Recent advances in the fields of adolescent neuroscience and psychology could be embraced to equip teachers to meet students where they are developmentally.
There are huge structural and functional differences between teenage and adult brains which bring new possibilities and opportunities for learning. An example is the amygdala, a region associated with emotion processing, tends to mature earlier than the prefrontal cortex. This imbalance leads to heightened emotional responses and difficulties in accurately reading and interpreting emotions.
Previous ideas that puberty was dominated only by hormonal changes have been eclipsed by the knowledge that this is a critical stage of brain development, only second to the toddler stage. It takes years for the pre frontal cortex to fully develop and at the beginning of puberty emotions such as anger and fear are heightened along with still under development skills such as decision making, thinking ahead, balancing risks and controlling impulses.
Our students have changes in schools, bodies, social relationships, thoughts, emotions all happening simultaneously when they arrive in 1st year.
Mental health challenges unsurprisingly often first emerge during this period of change. Could we use our understanding of these huge shifts in mental states and period of intense growth in the brain to better understand mental health challenges?
Teachers need to understand the diverse cognitive processes of teenage boys and girls, adapting teaching methods to nurture their strengths, address their unique challenges and meet them where they are developmentally. I mention boys and girls because there is a general difference in patterns of behaviour. Walk into most classes and the boys dominate and the girls stay quiet.

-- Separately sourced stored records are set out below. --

Lemma accept_all_raises utxo_map tx_map (a a' : accepting) e :
  accept_all utxo_map a tx_map = (a', Some e) → e = IndexError.
Proof.
  revert a. induction tx_map as [|[k tx] tx_map IH]; intros a; simpl;
    [done|].
  destruct (accept_one utxo_map a (k, tx)) as [a1 [e1|]] eqn:Hone.
  - intros [= <- <-].
    by apply accept_one_cases in Hone as [(? & _)|[(? & _)|([= ->] & _)]].
  - apply IH.
Qed.

Lemma accept_transactions_raises hp tx_map utxo_map hp' e :
  _accept_transactions hp tx_map utxo_map = (hp', Raised e) →
  e = IndexError.
Proof.
  destruct (accept_transactions_unfold hp tx_map utxo_map)
    as (a & o & Hall & ->).
  destruct o as [e1|]; [|done]. intros [= <- <-].
  by eapply accept_all_raises.
Qed.

Lemma utxo_tuples_raises found e :
  utxo_tuples found = Raised e → e = TypeError.
Proof.
  induction found as [|[[hX v]|] found IH]; simpl; [done| |by intros [= <-]].
  destruct (utxo_tuples found); [done|]. intros [= <-]. by apply IH.
Qed.

Lemma asset_tuples_raises found e :
  asset_tuples found = Raised e → e = TypeError.
Proof.
  induction found as [|[[[hX v] name]|] found IH]; simpl;
    [done| |by intros [= <-]].
  destruct (asset_tuples found); [done|]. intros [= <-]. by apply IH.
Qed.

Lemma fetch_and_accept_raises api hp hashes all_hashes hp' e :
  _fetch_and_accept lib api hp hashes all_hashes = (hp', Raised e) →
  e ≠ DBSyncError.
Proof.
  unfold _fetch_and_accept.
  destruct (deserialize_txs lib hashes _) as [[tx_map creates] reissues].
  unfold resolve_prevouts.
  destruct (utxo_tuples _) as [from_utxos|e1] eqn:Hu.
  - destruct (asset_tuples _) as [from_assets|e2] eqn:Ha.
    + intros Hpass. by rewrite (accept_transactions_raises _ _ _ _ _ Hpass).
    + intros [= <- <-]. by rewrite (asset_tuples_raises _ _ Ha).
  - intros [= <- <-]. by rewrite (utxo_tuples_raises _ _ Hu).
Qed.

Lemma fetch_batches_raises api all_hashes batches hp tx_map utxo_map hp' e :
  fetch_batches lib api all_hashes hp tx_map utxo_map batches
    = (hp', Raised e) →
  e ≠ DBSyncError.
Proof.
  revert hp tx_map utxo_map.
  induction batches as [|hashes batches IH]; intros hp tx_map utxo_map;
    simpl; [done|].
  destruct (_fetch_and_accept lib api hp hashes all_hashes)
    as [hp1 [[dfr uns]|e1]] eqn:Hfetch.
  - apply IH.
  - intros [= <- <-]. by eapply fetch_and_accept_raises.
Qed.

Lemma accept_until_stable_raises n hp tx_map utxo_map prior_count hp' e :
  accept_until_stable n hp tx_map utxo_map prior_count = (hp', Raised e) →
  e ≠ DBSyncError.
Proof.
  revert hp tx_map utxo_map prior_count.
  induction n as [|n IH]; intros hp tx_map utxo_map prior_count; simpl;
    [done|].
  destruct (bool_decide (tx_map ≠ []) && _); [|done].
  destruct (_accept_transactions hp tx_map utxo_map)
    as [hp1 [[tx_map1 utxo_map1]|e1]] eqn:Hpass.
  - apply IH.
  - intros [= <- <-]. by rewrite (accept_transactions_raises _ _ _ _ _ Hpass).
Qed.

Lemma process_mempool_DBSyncError api hp all_hashes mempool_height hp' :
  _process_mempool lib api hp all_hashes mempool_height
    = (hp', Raised DBSyncError) →
  mempool_height ≠ db_height api ∧ hp' = hp.
Proof.
  unfold _process_mempool.
  destruct (decide (mempool_height ≠ db_height api)); [by intros [= <-]|].
  destruct (evict_all hp _) as [hp1 [e|]] eqn:Hevict.
  { intros [= <- ->]. by apply evict_all_raises in Hevict. }
  destruct (elements (all_hashes ∖ dom (txs (pool hp1))))
    as [|h0 new_hashes].
  { intros Hret. discriminate Hret. }
  destruct (fetch_batches lib api all_hashes hp1 [] ∅ _)
    as [hp2 [[tx_map utxo_map]|e]] eqn:Hfetch.
  - intros Hloop. by apply accept_until_stable_raises in Hloop.
  - intros [= <- ->]. by apply fetch_batches_raises in Hfetch.
Qed.
End Interlock.

(** C8.  [_process_mempool] raises [DBSyncError] exactly when the height of
    the cycle differs from [db_height()], and then it returns the very heap
    it was given: the six indices and both accumulators are untouched.  One
    turn of [_refresh_hashes] hands the accumulators back unchanged when it
    waits for the DB (or when the daemon's height moved), and empties them
    only in the turn that called [on_mempool] with their contents. *)
Theorem DBSyncError_iff_heights_differ
    (lib : Lib) (api : MemPoolAPI) (hp : heap) (all_hashes : gset tx_hash)
    (mempool_height : Z) :
  ((∃ hp', _process_mempool lib api hp all_hashes mempool_height
           = (hp', Raised DBSyncError))
   ↔ mempool_height ≠ db_height api)
  ∧ (∀ hp', _process_mempool lib api hp all_hashes mempool_height
            = (hp', Raised DBSyncError) → hp' = hp)
  ∧ (∀ hp' t, refresh_turn lib api hp = (hp', t) →
       match t with
       | HeightMoved => hp' = hp
       | WaitingForDB => hp' = hp ∧ cached_height api ≠ db_height api
       | Published published_touched published_height published_assets =>
           ∃ hp1 dropped,
             _process_mempool lib api hp (mempool_hashes api)
               (cached_height api) = (hp1, Returned dropped)
             ∧ published_touched = h_touched hp1
             ∧ published_assets = h_assets_touched hp1
             ∧ published_height = cached_height api
             ∧ hp' = mkHeap (pool hp1) ∅ ∅
       | Crashed e => e ≠ DBSyncError
       end).
Proof.
  split_and!.
  - split.
    + intros [hp' Hraise].
      by apply process_mempool_DBSyncError in Hraise as [? _].
    + intros Hne. exists hp. unfold _process_mempool.
      by rewrite decide_True.
  - intros hp' Hraise.
    by apply process_mempool_DBSyncError in Hraise as [_ ?].
  - intros hp' t. unfold refresh_turn.
    destruct (decide (cached_height api ≠ api_height api));
      [by intros [= <- <-]|].
    destruct (_process_mempool lib api hp (mempool_hashes api)
                (cached_height api)) as [hp1 [dropped|e]] eqn:Hrun.
    + intros [= <- <-]. by exists hp1, dropped.
    + destruct e; intros [= <- <-]; try done.
      apply process_mempool_DBSyncError in Hrun as [? ->]. done.
Qed.

(** The DB is at height 100 and the cycle at 99, with t in the mempool. *)
Lemma DBSyncError_iff_heights_differ_witness :
  99 ≠ db_height Demo.refresh5
  ∧ _process_mempool Demo.the_lib Demo.refresh5 Demo.after4 ∅ 99
    = (Demo.after4, Raised DBSyncError).
Proof.
  assert (H : 99 ≠ db_height Demo.refresh5) by (by vm_compute).
  split; [exact H|].
  destruct (DBSyncError_iff_heights_differ Demo.the_lib Demo.refresh5
              Demo.after4 ∅ 99) as (Hiff & Hsame & _).
  destruct (proj2 Hiff H) as [hp' Hraise].
  rewrite Hraise. f_equal. exact (Hsame hp' Hraise).
Defined.

(** ** Asset metadata of transactions that are never accepted *)

(** C3.  The daemon reports t, which issues FOO, and its parent p, but has
    no raw bytes for p any more.  The run completes: t is deferred, found
    unacceptable and dropped (line 379), so [txs] is empty; yet
    [asset_creates] holds FOO and [tx_to_asset_create] holds t, registered
    at lines 521-526 before acceptance.  When the daemon then reports an
    empty mempool, nothing is evicted, as eviction runs over [txs]: the two
    entries stay. *)
Theorem dropped_transaction_keeps_asset_entries :
  Demo.run Demo.refresh1 Demo.empty_heap
    = (Demo.after1,
       Returned [(Demo.t, mkMemPoolTx [(Demo.p, 0%nat)] None
                            [(Demo.sh, 500, true, Some "FOO"%string)] 0 250)])
  ∧ txs (pool Demo.after1) = ∅
  ∧ asset_creates (pool Demo.after1) = {[ "FOO"%string := Demo.FOO_by Demo.t ]}
  ∧ tx_to_asset_create (pool Demo.after1) = {[ Demo.t := {[ "FOO"%string ]} ]}
  ∧ Demo.run Demo.refresh3 Demo.after1
    = (mkHeap (pool Demo.after1) ∅ ∅, Returned [])
  ∧ pool (Demo.run Demo.refresh3 Demo.after1).1 = pool Demo.after1.
Proof. vm_compute. repeat split. Qed.

(** C9.  Three runs that complete lead to a mempool S in which t is fresh as
    the round trip asks (not in [txs], its asset FOO neither in [asset_creates]
    nor in [asset_reissues]) while [tx_to_asset_create] still holds t, left
    by the run that dropped it.  The fourth run digests and accepts t, the
    fifth evicts it: [txs], [hashXs], [asset_creates], [asset_reissues] and
    [tx_to_asset_reissue] are as in S, but [tx_to_asset_create] has lost
    t. *)
Theorem evicting_a_once_dropped_transaction_changes_the_reverse_index :
  (Demo.run Demo.refresh1 Demo.empty_heap).2
    = Returned [(Demo.t, mkMemPoolTx [(Demo.p, 0%nat)] None
                           [(Demo.sh, 500, true, Some "FOO"%string)] 0 250)]
  ∧ (Demo.run Demo.refresh2 Demo.after1).2 = Returned []
  ∧ (Demo.run Demo.refresh3 Demo.after2).2 = Returned []
  ∧ pool Demo.after3
    = mkMemPool ∅ ∅ ∅ {[ Demo.t := {[ "FOO"%string ]} ]} ∅ ∅
  ∧ (Demo.run Demo.refresh4 Demo.after3).2 = Returned []
  ∧ pool Demo.after4
    = mkMemPool
        {[ Demo.t := mkMemPoolTx [(Demo.p, 0%nat)] (Some [(6%N, 50, false, None)])
                       [(Demo.sh, 500, true, Some "FOO"%string)] 50 250 ]}
        {[ 6%N := {[ Demo.t ]}; Demo.sh := {[ Demo.t ]} ]}
        {[ "FOO"%string := Demo.FOO_by Demo.t ]}
        {[ Demo.t := {[ "FOO"%string ]} ]} ∅ ∅
  ∧ (Demo.run Demo.refresh5 Demo.after4).2 = Returned []
  ∧ pool Demo.after5 = mkMemPool ∅ ∅ ∅ ∅ ∅ ∅
  ∧ pool Demo.after5 ≠ pool Demo.after3.
Proof. vm_compute. repeat split. discriminate. Qed.

(** * Further properties of the reconciler *)

(** The heap an [accepting] state stands for. *)
Definition heap_of (a : accepting) : heap :=
  mkHeap (self a) (touched a) (assets_touched a).

(** ** What every step of a run preserves

    A property of the heap that registering the metadata of a digested
    batch keeps, and that committing a transaction whose hash is [allowed],
    with the in_pairs found for it, keeps, is kept by everything a run does
    after its eviction loop. *)

Section Ingest.
Variable lib : Lib.
Variable P : heap → Prop.
Variable allowed : tx_hash → Prop.
Hypothesis P_register : ∀ hp hashes raw_txs tx_map creates reissues,
  (∀ h, h ∈ hashes → allowed h) →
  deserialize_txs lib hashes raw_txs = (tx_map, creates, reissues) →
  P hp →
  P (mkHeap (register_all (pool hp) creates reissues)
            (h_touched hp) (h_assets_touched hp)).
Hypothesis P_commit : ∀ a h tx ins utxo_map,
  allowed h →
  find_in_pairs (txs (self a)) utxo_map (prevouts tx) = Returned ins →
  P (heap_of a) → P (heap_of (commit a h tx ins)).
Implicit Types (a : accepting) (hp : heap).
Implicit Types (utxo_map : gmap prevout io_pair).
Implicit Types (items tx_map : list (tx_hash * MemPoolTx)).

Lemma accept_all_keeps utxo_map items a a' o :
  (∀ h, h ∈ items.*1 → allowed h) →
  P (heap_of a) →
  accept_all utxo_map a items = (a', o) →
  P (heap_of a') ∧ ∀ h, h ∈ (deferred a').*1 → h ∈ (deferred a).*1 ∨ h ∈ items.*1.
Proof.
  revert a. induction items as [|[k tx] items IH]; intros a Hadm HP; simpl.
  - intros [= <- <-]. auto.
  - destruct (accept_one utxo_map a (k, tx)) as [a1 [e|]] eqn:Hone.
    + intros [= <- <-].
      apply accept_one_cases in Hone as [(? & _)|[(? & _)|(_ & ->)]];
        try done. auto.
    + intros Hrest.
      assert (Hadm' : ∀ h, h ∈ items.*1 → allowed h).
      { intros h Hh. apply Hadm. by right. }
      apply accept_one_cases in Hone
        as [(_ & -> & _)|[(_ & ins & -> & Hfind)|(? & _)]]; [| |done].
      * destruct (IH (defer a k tx) Hadm' HP Hrest) as [HP' Hd].
        split; [done|].
        intros h Hh. destruct (Hd h Hh) as [Hin|Hin]; [|right; by right].
        simpl in Hin. apply dict_set_keys in Hin as [->|?];
          [right; by left|by left].
      * assert (HP1 : P (heap_of (commit a k tx ins))).
        { apply (P_commit _ _ _ _ utxo_map); [|done..]. apply Hadm. by left. }
        destruct (IH _ Hadm' HP1 Hrest) as [HP' Hd]. split; [done|].
        intros h Hh. rewrite commit_deferred in Hd.
        destruct (Hd h Hh); [by left|right; by right].
Qed.

Lemma accept_transactions_keeps hp tx_map utxo_map hp' out :
  (∀ h, h ∈ tx_map.*1 → allowed h) →
  P hp →
  _accept_transactions hp tx_map utxo_map = (hp', out) →
  P hp'
  ∧ ∀ tx_map' utxo_map', out = Returned (tx_map', utxo_map') →
      ∀ h, h ∈ tx_map'.*1 → h ∈ tx_map.*1.
Proof.
  intros Hadm HP.
  destruct (accept_transactions_unfold hp tx_map utxo_map)
    as (a & o & Hall & ->).
  intros [= <- <-].
  assert (HP0 : P (heap_of (mkAccepting (pool hp) (h_touched hp)
                              (h_assets_touched hp) [] (dom utxo_map)))).
  { unfold heap_of. simpl. by destruct hp. }
  destruct (accept_all_keeps _ _ _ _ _ Hadm HP0 Hall) as [HP' Hd].
  split; [exact HP'|]. intros tx_map' utxo_map' Hout h Hh.
  destruct o; [done|]. injection Hout as <- <-.
  destruct (Hd h Hh) as [Hnil|?]; [|done]. by apply elem_of_nil in Hnil.
Qed.

Lemma fetch_and_accept_keeps api hp hashes all_hashes hp' out :
  (∀ h, h ∈ hashes → allowed h) →
  P hp →
  _fetch_and_accept lib api hp hashes all_hashes = (hp', out) →
  P hp'
  ∧ ∀ tx_map utxo_map, out = Returned (tx_map, utxo_map) →
      ∀ h, h ∈ tx_map.*1 → h ∈ hashes.
Proof.
  intros Hadm HP. unfold _fetch_and_accept.
  destruct (deserialize_txs_keys lib hashes (raw_transactions api hashes))
    as [_ Hin].
  destruct (deserialize_txs lib hashes (raw_transactions api hashes))
    as [[tx_map creates] reissues] eqn:Hdigest. simpl in Hin.
  pose proof (P_register hp _ _ _ _ _ Hadm Hdigest HP) as HP1.
  destruct (resolve_prevouts api tx_map all_hashes) as [utxo_map|e].
  - intros Hpass.
    destruct (accept_transactions_keeps _ _ _ _ _
                (λ h Hh, Hadm h (Hin h Hh)) HP1 Hpass) as [HP' Hd].
    split; [done|]. intros tx_map' utxo_map' Hout h Hh.
    by apply Hin, (Hd _ _ Hout).
  - intros [= <- <-]. by split.
Qed.
(** X24.  If the webhook post never raises and every answer of the model
    that can be cut out and parsed has a string under 'summary' and a list
    under 'numeric_data' (where present), then, once the scrape has
    returned, no exception leaves the later stages, and the iteration marks
    every fetched article when at least one page was scraped, and none
    otherwise. *)
Theorem well_typed_answers_and_reachable_webhook_mark_the_feed
    (E : externals) (p : poll) (processed : gset Feed.article_id)
    (w w1 : world) (scraped : list article) :
  Notifier.never_raises (requests_post E) ->
  answers_typed E ->
  let articles :=
    Feed.fetch_business_news_rss (parse_date E) processed (current_time p)
      (response p) in
  scrape_all_articles E articles w = (inr scraped, w1) ->
  exists w2,
    process_scraped E scraped w1 = (inr tt, w2) /\
    iteration E p processed w =
      match scraped with
      | [] => (inr processed, w1)
      | _ => (inr (mark processed articles), w2)
      end.
Proof.
  intros Hpost Hanswers articles Hscrape.
  destruct (process_scraped_returns E Hanswers Hpost scraped w1) as [w2 Hrest].
  exists w2. split; [exact Hrest|].
  exact (DriverMore.iteration_after_scrape E p processed w w1 w2 scraped
           Hscrape Hrest).
Qed.

Lemma well_typed_answers_and_reachable_webhook_mark_the_feed_witness :
  fst (iteration (toy_externals Notifier.ok_post) toy_poll ∅ empty_world)
  = inr (mark ∅ [toy_article]).
Proof.
  pose (E := toy_externals Notifier.ok_post).
  pose (articles := Feed.fetch_business_news_rss (parse_date E) ∅
                      (current_time toy_poll) (response toy_poll)).
  pose (scrape_run := scrape_all_articles E articles empty_world).
  pose (scraped := match fst scrape_run with inr l => l | inl _ => [] end).
  destruct (well_typed_answers_and_reachable_webhook_mark_the_feed
              E toy_poll ∅ empty_world (snd scrape_run) scraped)
    as (w2 & _ & Hit).
  - intros history url text. eexists. reflexivity.
  - intros history prompt response json_str v _ _. simpl. unfold toy_loads.
    destruct (String.eqb json_str "{company}"); [intros [= <-]; reflexivity|].
    destruct (String.eqb json_str "{summary}"); [intros [= <-]; reflexivity|].
    discriminate.
  - vm_compute. reflexivity.
  - fold E. rewrite Hit.
    assert (Hs : exists d, scraped = [d]) by (eexists; vm_compute; reflexivity).
    destruct Hs as [d ->]. reflexivity.
Defined.

End PipelineMore.

(** ** Console report of the scrape *)

Module ReportMore.
Import Article Report.

Lemma total_app {A} (f : A -> Z) (l l' : list A) :
  total f (l ++ l') = total f l + total f l'.
Proof. unfold total. induction l as [|x l IH]; simpl; [reflexivity|]. rewrite IH. lia. Qed.

Lemma total_perm {A} (f : A -> Z) (l l' : list A) :
  Permutation l l' -> total f l = total f l'.
Proof. unfold total. induction 1; simpl; lia. Qed.

Lemma total_map {A B} (f : B -> Z) (g : A -> B) (l : list A) :
  total f (map g l) = total (fun x => f (g x)) l.
Proof. unfold total. induction l as [|x l IH]; simpl; [reflexivity|]. now rewrite IH. Qed.

Lemma total_ext {A} (f g : A -> Z) (l : list A) :
  (forall x, In x l -> f x = g x) -> total f l = total g l.
Proof.
  unfold total. induction l as [|x l IH]; intros H; simpl; [reflexivity|].
  rewrite (H x (or_introl eq_refl)), IH; [reflexivity|].
  intros y Hy. apply H. now right.
Qed.

Lemma insert_asc_perm k l : Permutation (k :: l) (insert_asc k l).
Proof.
  induction l as [|x l IH]; simpl; [reflexivity|].
  destruct (k <=? x); [reflexivity|].
  rewrite perm_swap. now constructor.
Qed.

Lemma sorted_perm l : Permutation l (sorted l).
Proof.
  unfold sorted. induction l as [|x l IH]; simpl; [reflexivity|].
  rewrite <- insert_asc_perm. now constructor.
Qed.

Lemma insert_asc_sorted k l :
  Sorted Z.le l -> Sorted Z.le (insert_asc k l).
Proof.
  induction 1 as [|x l Hl IH Hhd]; simpl; [repeat constructor|].
  destruct (k <=? x) eqn:Hk.
  - apply Z.leb_le in Hk. repeat constructor; auto.
  - apply Z.leb_gt in Hk. constructor; [exact IH|].
    destruct l as [|y l]; simpl; [constructor; lia|].
    inversion Hhd; subst. destruct (k <=? y); constructor; lia.
Qed.

Lemma sorted_sorted l : Sorted Z.le (sorted l).
Proof.
  unfold sorted. induction l as [|x l IH]; simpl; [constructor|].
  now apply insert_asc_sorted.
Qed.

Lemma mapR_inr {A B} (f : A -> error + B) (l : list A) :
  forall out, mapR f l = inr out -> Forall2 (fun x y => f x = inr y) l out.
Proof.
  induction l as [|x l IH]; simpl; intros out.
  - intros [= <-]. constructor.
  - destruct (f x) as [e|y] eqn:Hx; simpl; [discriminate|].
    destruct (mapR f l) as [e|ys]; simpl; [discriminate|].
    intros [= <-]. constructor; auto.
Qed.

Lemma mapR_returns {A B} (f : A -> error + B) (l : list A) :
  (forall x, In x l -> exists y, f x = inr y) -> exists out, mapR f l = inr out.
Proof.
  induction l as [|x l IH]; intros H; simpl; [eauto|].
  destruct (H x (or_introl eq_refl)) as [y ->]. simpl.
  destruct IH as [ys ->]; [intros z Hz; apply H; now right|]. simpl. eauto.
Qed.

(** The comprehension keeps a sublist. *)
Lemma valid_articles_sub articles :
  forall vs,
    valid_articles_of articles = inr vs ->
    (length vs <= length articles)%nat /\ (forall a, In a vs -> In a articles).
Proof.
  induction articles as [|a articles IH]; simpl; intros vs.
  - intros [= <-]. split; [simpl; lia|auto].
  - destruct (is_valid a) as [e|v]; simpl; [discriminate|].
    destruct (valid_articles_of articles) as [e|vs']; simpl; [discriminate|].
    destruct (IH vs' eq_refl) as [Hlen Hin].
    intros [= <-]. destruct v; simpl; (split; [lia|]).
    + intros b [->|Hb]; auto.
    + auto.
Qed.

Lemma valid_articles_returns articles :
  forallb complete articles = true ->
  exists vs, valid_articles_of articles = inr vs.
Proof.
  induction articles as [|a articles IH]; simpl; [eauto|].
  intros H. apply andb_true_iff in H as [Ha Hrest].
  destruct (IH Hrest) as [vs Hvs].
  assert (Hv : exists v, is_valid a = inr v).
  { unfold complete in Ha. unfold is_valid.
    destruct (title a); [|discriminate]. destruct (source a); [|discriminate].
    destruct (url a); [|discriminate].
    destruct (full_article a) as [text|]; [|discriminate].
    destruct (article_length a) as [n|]; [|discriminate].
    cbn [item bindR]. destruct (Py.startswith "ERROR" text); [eauto|].
    destruct (Py.startswith "NO_CONTENT" text); cbn [bindR]; eauto. }
  destruct Hv as [v ->]. rewrite Hvs. simpl. eauto.
Qed.

Lemma add_to_story_keys k a stories :
  forall i, In i (map fst (add_to_story k a stories)) ->
            i = k \/ In i (map fst stories).
Proof.
  induction stories as [|[j l] stories IH]; simpl; intros i.
  - intros [<-|[]]. now left.
  - destruct (j =? k); simpl; [auto|].
    intros [<-|H]; [auto|]. destruct (IH i H); auto.
Qed.

Lemma add_to_story_grouped k a stories n :
  grouped stories n -> grouped (add_to_story k a stories) (n + 1).
Proof.
  unfold grouped. revert n.
  induction stories as [|[j l] stories IH]; simpl; intros n (Hnd & Hne & Hsum).
  - split; [repeat constructor; auto|]. split; [repeat constructor; discriminate|].
    unfold total in *. simpl in *. lia.
  - inversion Hnd as [|x xs Hnotin Hnd']; subst.
    inversion Hne as [|g gs Hl Hne']; subst. simpl in Hl.
    destruct (j =? k) eqn:Hjk; simpl.
    + split; [constructor; auto|]. split.
      * constructor; [|exact Hne']. simpl. destruct l; discriminate.
      * unfold total in *. simpl in *. rewrite length_app. simpl. lia.
    + apply Z.eqb_neq in Hjk.
      destruct (IH (total (fun g : Z * list article => Z.of_nat (length (snd g))) stories))
        as (Hnd1 & Hne1 & Hsum1); [auto|].
      split; [|split].
      * constructor; [|exact Hnd1]. intros Hin.
        apply add_to_story_keys in Hin as [->|Hin]; [congruence|auto].
      * constructor; auto.
      * unfold total in *. simpl in *. lia.
Qed.

Lemma group_by_story_grouped vs :
  grouped (group_by_story vs) (Z.of_nat (length vs)).
Proof.
  unfold group_by_story.
  assert (Hgen : forall stories n,
    grouped stories n ->
    grouped (fold_left (fun stories a => add_to_story (get (story_index a) 1) a stories)
               vs stories) (n + Z.of_nat (length vs))).
  { induction vs as [|a vs IH]; intros stories n Hg; simpl fold_left.
    - simpl. now rewrite Z.add_0_r.
    - replace (n + Z.of_nat (length (a :: vs)))
        with (n + 1 + Z.of_nat (length vs)) by (simpl length; lia).
      apply IH. now apply add_to_story_grouped. }
  apply (Hgen [] 0). split; [constructor|]. split; constructor.
Qed.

As girls approach adolescence, societal expectations and biological changes contribute to risk aversion and perfectionism. Oestrogen, flooding their brains during this period, heightens emotional intelligence but also fosters caution and aversion to risk. Girls may avoid failure to maintain an image of perfection, stopping their willingness to take healthy risks and build confidence. There is a biological reason for this and even naming this to both sexes builds empathy. On the other hand in many boys, the area of the brain that controls risk-taking and self-control is in full developmental swing and that influences many of their emotional responses and can be misunderstood as misbehaviour. But again just naming it can help self-awareness and encourage students to work on their development.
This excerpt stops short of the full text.